Thanks @sebavan and @bghgary. I didn’t know about this cool feature! :+1:

Is there a flag for forcing each model to use textures from only the attached material? I have been working with the MSFT_lod extension and am finding that the textures swim and distort while the lod levels load, and then fit correctly after the final level succeeds.

(Thanks!)
r

Can you share a repro?

Hey, and thanks for looking at this with me. I have included a link to a playground which shows the issue here. There are issues with using range requests on assets being loaded from github, but the affect on the model is the same.
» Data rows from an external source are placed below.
Lemma registry_find_broker s i brk :
  root_inv s → mv_elements (brokers_ s) !! i = Some brk →
  bi_global_id brk = broker_id_of i ∧ mv_find1 (brokers_ s) (bi_name brk) = Some (i, brk) ∧
  getBrokerById s (bi_global_id brk) = Some i ∧ getRoute s (bi_global_id brk) = bi_route brk.
Proof.
  intros [Wf _ _ Hrc Hh [_ Hn]] Hi. pose proof (rw_brokers _ Wf) as W.
  pose proof (vw_gid _ _ _ _ W _ _ Hi) as Hg. split; [done|]. rewrite mv_find1_Some.
  split; [split; [by apply (vw_name _ _ _ _ W)|done]|]. split.
  - unfold getBrokerById. rewrite Hrc, Hg. unfold broker_localIndex.
    pose proof (lookup_lt_Some _ _ _ Hi) as Hlt. unfold mv_size in Hn.
    replace (global_broker_id_shift + Z.of_nat i - global_broker_id_shift) with (Z.of_nat i)
      by lia.
    rewrite small_sint by (unfold global_broker_id_shift in *; lia). unfold isValidIndex.
    rewrite (proj2 (Z.leb_le _ _)), (proj2 (Z.ltb_lt _ _)) by lia. by rewrite Nat2Z.id.
  - unfold getRoute. rewrite (rw_broker_route _ Wf _ _ Hi), Hh, orb_diag.
    rewrite (proj2 (Z.eqb_neq _ _)); [done|]. rewrite Hg.
    unfold global_broker_id_shift, parent_broker_id. lia.
Qed.

(** C24. After any sequence of messages that a root broker has processed (acknowledgments
    excepted, which it never gets, and as long as identifiers are left) every federate
    and broker it knows has the identifier of its position, is found under its name and
    its identifier, and messages for it go over the route it registered on. *)
Theorem root_registry s :
  root_reach s →
  (∀ i fed, mv_elements (federates_ s) !! i = Some fed →
     fi_global_id fed = fed_id_of i ∧ mv_find1 (federates_ s) (fi_name fed) = Some (i, fed) ∧
     mv_find2 (federates_ s) (fi_global_id fed) = Some (i, fed) ∧
     getRoute s (fi_global_id fed) = fi_route fed) ∧
  (∀ i brk, mv_elements (brokers_ s) !! i = Some brk →
     bi_global_id brk = broker_id_of i ∧ mv_find1 (brokers_ s) (bi_name brk) = Some (i, brk) ∧
     getBrokerById s (bi_global_id brk) = Some i ∧
     getRoute s (bi_global_id brk) = bi_route brk).
Proof.
  intros Hs%root_reach_inv. split.
  - intros i fed. by apply registry_find_federate.
  - intros i brk. by apply registry_find_broker.
Qed.

(** The registration of a federate at the root, with the routes it leaves. *)
Lemma root_registers_federate s command :
  root_inv s → room 1 s → connectionEstablished s = true →
  brokerState (cb_base s) ≠ bs_operating → action command = cmd_reg_fed →
  mv_find1 (federates_ s) (payload command) = None →
  let gid := fed_id_of (mv_size (federates_ s)) in
  ∃ s', processPriorityCommand le command s =
          Some (Ok (s', notReady s ++ [Transmit (getRoute s (source_id command))
                                         (fed_reply s command)], tt)) ∧
    federate_entered s command s' ∧
    getRoute s' gid = getRoute s (source_id command) ∧
    (∀ id, id ≠ gid → getRoute s' id = getRoute s id).
Proof.
  intros [Wf _ _ Hrc Hh _] Hn Hc Ho Ha Hk gid. rewrite mv_find1_None in Hk.
  destruct (registerFederate_root s command) as (s' & out & [] & E & [Hen Hs'] & ->);
    [done..|apply Hn|].
  exists s'. pose proof (fed_table_fresh s Wf (proj1 Hn)) as Hfresh.
  split; [by rewrite priority_reg_fed|]. split; [done|].
  assert (∀ id, getRoute s' id = if (id =? 0) then 0 else
    match (<[gid := getRoute s (source_id command)]> (routing_table s)) !! id with
    | Some r => r | None => 0 end) as Hroute.
  { intros id. rewrite Hs'. unfold getRoute at 1. cbn [cb_base routing_table upd].
    rewrite Hh, orb_diag. rewrite emplace_fresh by done. done. }
  split.
  - rewrite Hroute, lookup_insert_eq, (proj2 (Z.eqb_neq _ _)); [done|].
    unfold gid, fed_id_of, global_federate_id_shift. lia.
  - intros id Hid. rewrite Hroute, lookup_insert_ne by done. unfold getRoute.
    by rewrite Hh, orb_diag.
Qed.

(** A federate that registers when the federation is operating, or under a name that
    is taken, is refused: the answer has the error flag and the broker does not
    change. *)
Theorem federate_refused s command :
  connectionEstablished s = true → action command = cmd_reg_fed →
  brokerState (cb_base s) = bs_operating ∨ mv_find1 (federates_ s) (payload command) ≠ None →
  ∃ out answer, processPriorityCommand le command s =
      Some (Ok (s, out ++ [Transmit (getRoute s (source_id command)) answer], tt)) ∧
    action answer = cmd_fed_ack ∧ checkActionFlag answer error_flag = true ∧
    payload answer = payload command ∧
    (out = [] ∨ out = notReady s).
Proof.
  intros Hc Ha Hwhy. rewrite priority_reg_fed by done. unfold registerFederate.
  rewrite eff_get_bind, Hc. cbn [negb].
  case_bool_decide as Ho.
  - exists []. eexists. split; [reflexivity|]. cbn. auto.
  - destruct Hwhy as [?|Hk]; [done|]. rewrite mv_find1_None in Hk.
    destruct (noLongerReady_spec s (λ s' out _, s' = s ∧ out = notReady s))
      as (s1 & out & [] & E & -> & ->); [done|].
    exists (notReady s). destruct (mv_index1 (federates_ s) (payload command)); [|done].
    unfold mbind, effM_bind. rewrite E. cbn. eexists. split; [reflexivity|]. auto.
Qed.
End invariant.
I created the GLTF using the Windows Mixed Reality Asset converter (here), and it produces binary gltfs which I am looking for a way to better debug.
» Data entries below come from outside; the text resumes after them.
(** What follows the broadcast keeps the state of the broker. *)
Definition keeps_state s s' : Prop := brokerState (cb_base s') = brokerState (cb_base s).
Instance keeps_state_preorder : PreOrder keeps_state.
Proof. split; unfold keeps_state; [done|]. intros s1 s2 s3 E1 E2. congruence. Qed.
Lemma exec_entry_spec s :
  etotal (_ ← coord_ ftc_enteringExecMode; checkExecEntry : M unit) s
    (λ s' _ _, keeps_state s s').
Proof.
  apply always_partial.
  - unfold checkExecEntry, coord_, upd_base.
    repeat (always_step || apply (always_coord (λ tc, (ftc_enteringExecMode tc, tt)))
            || apply always_coord).
  - assert (∀ A (f : ForwardingTimeCoordinator →
        outcome (ForwardingTimeCoordinator * list ActionMessage * A)) s,
        ewp (coord f : M A) s (λ s' _ _, keeps_state s s')) as Hcoord.
    { intros A f s0. eapply ewp_mono; [apply oc_coord|]. by intros s' out a [[tc ->] _]. }
    ewp_step. eapply ewp_mono; [apply Hcoord|]. cbn beta. intros s1 out1 [] E1.
    unfold checkExecEntry. ewp_step. eapply ewp_mono; [apply Hcoord|]. cbn beta.
    intros s2 out2 res E2. unfold keeps_state in *.
    ewp_step; intros _; [apply ewp_modify; cbn|]; congruence.
Qed.

(** The granting branch of [executeInitializationOperations]. *)
Lemma grantInitialization_spec s :
  etotal grantInitialization s (λ s' out _,
    brokerState (cb_base s') = bs_operating ∧
    ∃ rest, out = broadcast_outs (mv_elements (brokers_ s))
      ((newMessage cmd_init_grant) <| source_id := global_broker_id_local (cb_base s) |>)
      ++ rest).
Proof.
  unfold grantInitialization. do 4 br_step. apply etotal_bind, broadcast_spec.
  eapply etotal_mono; [apply exec_entry_spec|]. intros s' out [] Hst.
  split; [exact Hst|]. by exists out.
Qed.

Lemma always_reportMissing text miss report : always (reportMissing text miss report : M unit).
Proof. destruct report as [[target type] hand]. apply always_routeMessage. Qed.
The mesh was created by Hannah Newey and share on sketchfab (here). It was decimated using Simplygon and has different UVs and texture dimensions at each LOD.

It looks like the glb has either bad textures or bad UVs in it.

Stop at first LOD: https://www.babylonjs-playground.com/#U9M5ES#2
Stop at second LOD: https://www.babylonjs-playground.com/#U9M5ES#3

You can easily unpack a GLB to its parts by using glTF-Shell-Extensions for Windows or gltf-vscode for cross-plat.

Hey, thanks, and pardon me for not doing a deeper dive before asking the forum.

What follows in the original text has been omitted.